WORK REQUEST — Print exactly the lines below between the line holding "lines, except for" and the line holding "Abbreviation ClientId := string", inclusive, and nothing more.

****************************************

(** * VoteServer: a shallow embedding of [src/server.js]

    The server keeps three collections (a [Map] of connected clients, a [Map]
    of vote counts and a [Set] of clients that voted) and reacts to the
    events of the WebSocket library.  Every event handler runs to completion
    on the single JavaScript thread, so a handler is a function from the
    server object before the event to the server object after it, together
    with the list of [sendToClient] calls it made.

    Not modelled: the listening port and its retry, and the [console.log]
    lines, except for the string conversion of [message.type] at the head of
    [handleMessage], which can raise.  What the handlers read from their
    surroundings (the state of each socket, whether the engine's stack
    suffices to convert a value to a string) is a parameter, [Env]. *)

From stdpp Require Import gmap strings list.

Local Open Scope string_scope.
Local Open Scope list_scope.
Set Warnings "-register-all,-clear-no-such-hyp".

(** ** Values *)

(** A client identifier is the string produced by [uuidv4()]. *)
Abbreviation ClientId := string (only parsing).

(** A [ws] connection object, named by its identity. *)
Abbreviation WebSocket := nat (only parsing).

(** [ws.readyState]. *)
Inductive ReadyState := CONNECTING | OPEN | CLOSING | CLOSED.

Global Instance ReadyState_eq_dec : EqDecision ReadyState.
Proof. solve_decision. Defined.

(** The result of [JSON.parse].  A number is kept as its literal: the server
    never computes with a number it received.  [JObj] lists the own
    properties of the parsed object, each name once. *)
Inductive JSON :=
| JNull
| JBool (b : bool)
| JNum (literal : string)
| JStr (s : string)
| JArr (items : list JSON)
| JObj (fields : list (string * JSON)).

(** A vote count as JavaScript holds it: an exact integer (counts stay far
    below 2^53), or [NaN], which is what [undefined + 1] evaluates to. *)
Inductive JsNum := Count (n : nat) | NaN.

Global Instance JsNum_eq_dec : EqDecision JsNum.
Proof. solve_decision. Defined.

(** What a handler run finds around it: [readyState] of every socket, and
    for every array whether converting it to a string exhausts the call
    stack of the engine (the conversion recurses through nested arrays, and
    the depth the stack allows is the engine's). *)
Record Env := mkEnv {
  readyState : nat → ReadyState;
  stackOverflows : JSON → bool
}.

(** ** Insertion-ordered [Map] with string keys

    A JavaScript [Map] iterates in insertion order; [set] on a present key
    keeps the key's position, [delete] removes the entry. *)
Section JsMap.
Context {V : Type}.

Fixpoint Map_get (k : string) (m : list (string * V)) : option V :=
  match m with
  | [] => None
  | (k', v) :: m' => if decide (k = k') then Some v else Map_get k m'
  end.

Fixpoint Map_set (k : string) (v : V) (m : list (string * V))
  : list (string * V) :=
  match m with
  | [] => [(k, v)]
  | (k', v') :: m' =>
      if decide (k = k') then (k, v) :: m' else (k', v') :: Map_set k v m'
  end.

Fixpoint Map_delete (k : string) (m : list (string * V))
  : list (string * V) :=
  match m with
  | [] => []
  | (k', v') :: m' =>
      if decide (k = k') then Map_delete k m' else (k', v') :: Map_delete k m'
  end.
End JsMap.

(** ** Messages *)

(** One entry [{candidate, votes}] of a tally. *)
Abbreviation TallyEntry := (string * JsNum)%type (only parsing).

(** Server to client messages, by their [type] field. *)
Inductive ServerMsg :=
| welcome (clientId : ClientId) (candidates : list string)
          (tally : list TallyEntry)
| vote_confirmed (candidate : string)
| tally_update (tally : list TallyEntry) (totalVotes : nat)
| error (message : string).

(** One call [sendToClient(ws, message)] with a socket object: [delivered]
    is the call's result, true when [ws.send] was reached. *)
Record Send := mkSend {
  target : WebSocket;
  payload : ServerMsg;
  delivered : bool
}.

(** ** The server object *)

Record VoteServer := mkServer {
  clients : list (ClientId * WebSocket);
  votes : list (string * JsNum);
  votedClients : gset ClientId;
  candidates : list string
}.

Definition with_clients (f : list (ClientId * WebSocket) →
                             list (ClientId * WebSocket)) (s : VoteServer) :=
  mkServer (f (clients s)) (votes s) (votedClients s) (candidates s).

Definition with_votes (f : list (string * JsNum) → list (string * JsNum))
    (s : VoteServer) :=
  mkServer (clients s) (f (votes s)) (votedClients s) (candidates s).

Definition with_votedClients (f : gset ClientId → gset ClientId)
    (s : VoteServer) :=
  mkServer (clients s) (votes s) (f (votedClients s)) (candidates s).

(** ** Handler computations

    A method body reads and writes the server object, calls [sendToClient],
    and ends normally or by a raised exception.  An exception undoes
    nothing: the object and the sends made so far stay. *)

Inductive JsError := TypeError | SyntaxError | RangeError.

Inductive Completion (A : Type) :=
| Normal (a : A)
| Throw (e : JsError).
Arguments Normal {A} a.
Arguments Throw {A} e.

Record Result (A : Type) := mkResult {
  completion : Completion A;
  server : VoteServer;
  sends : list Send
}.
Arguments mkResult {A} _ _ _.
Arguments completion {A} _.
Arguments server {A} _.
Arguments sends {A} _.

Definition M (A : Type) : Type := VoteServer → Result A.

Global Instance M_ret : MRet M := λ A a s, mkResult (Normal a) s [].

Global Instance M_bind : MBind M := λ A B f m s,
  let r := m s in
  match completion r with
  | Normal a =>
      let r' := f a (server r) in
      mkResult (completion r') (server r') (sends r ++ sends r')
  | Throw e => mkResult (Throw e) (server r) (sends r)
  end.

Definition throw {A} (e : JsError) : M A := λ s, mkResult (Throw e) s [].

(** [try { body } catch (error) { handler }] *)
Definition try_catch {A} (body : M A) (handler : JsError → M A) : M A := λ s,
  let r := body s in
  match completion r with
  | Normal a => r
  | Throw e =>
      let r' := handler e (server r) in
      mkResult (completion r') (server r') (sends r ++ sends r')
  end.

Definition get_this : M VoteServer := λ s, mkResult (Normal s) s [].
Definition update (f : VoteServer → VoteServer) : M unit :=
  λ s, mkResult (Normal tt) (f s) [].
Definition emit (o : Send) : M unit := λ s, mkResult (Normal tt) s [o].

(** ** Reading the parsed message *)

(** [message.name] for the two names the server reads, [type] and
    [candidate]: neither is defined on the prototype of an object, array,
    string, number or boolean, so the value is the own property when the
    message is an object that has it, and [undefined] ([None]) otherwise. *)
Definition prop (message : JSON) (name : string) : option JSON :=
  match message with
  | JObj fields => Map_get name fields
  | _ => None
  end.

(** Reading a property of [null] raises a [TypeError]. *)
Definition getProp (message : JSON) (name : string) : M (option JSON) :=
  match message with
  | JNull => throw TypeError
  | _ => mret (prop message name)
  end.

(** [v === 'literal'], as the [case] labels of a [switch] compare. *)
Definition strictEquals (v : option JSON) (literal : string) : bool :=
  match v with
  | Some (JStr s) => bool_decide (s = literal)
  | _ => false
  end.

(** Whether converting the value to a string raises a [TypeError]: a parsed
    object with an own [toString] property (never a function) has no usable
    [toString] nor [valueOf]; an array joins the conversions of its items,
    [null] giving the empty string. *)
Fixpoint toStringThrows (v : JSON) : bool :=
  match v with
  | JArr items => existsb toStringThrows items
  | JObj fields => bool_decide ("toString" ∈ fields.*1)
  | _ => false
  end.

****************************************

SOLUTION FOR THIS EXERCISE —
    lines, except for the string conversion of [message.type] at the head of
    [handleMessage], which can raise.  What the handlers read from their
    surroundings (the state of each socket, whether the engine's stack
    suffices to convert a value to a string) is a parameter, [Env]. *)

From stdpp Require Import gmap strings list.

Local Open Scope string_scope.
Local Open Scope list_scope.
Set Warnings "-register-all,-clear-no-such-hyp".

(** ** Values *)

(** A client identifier is the string produced by [uuidv4()]. *)
Abbreviation ClientId := string (only parsing).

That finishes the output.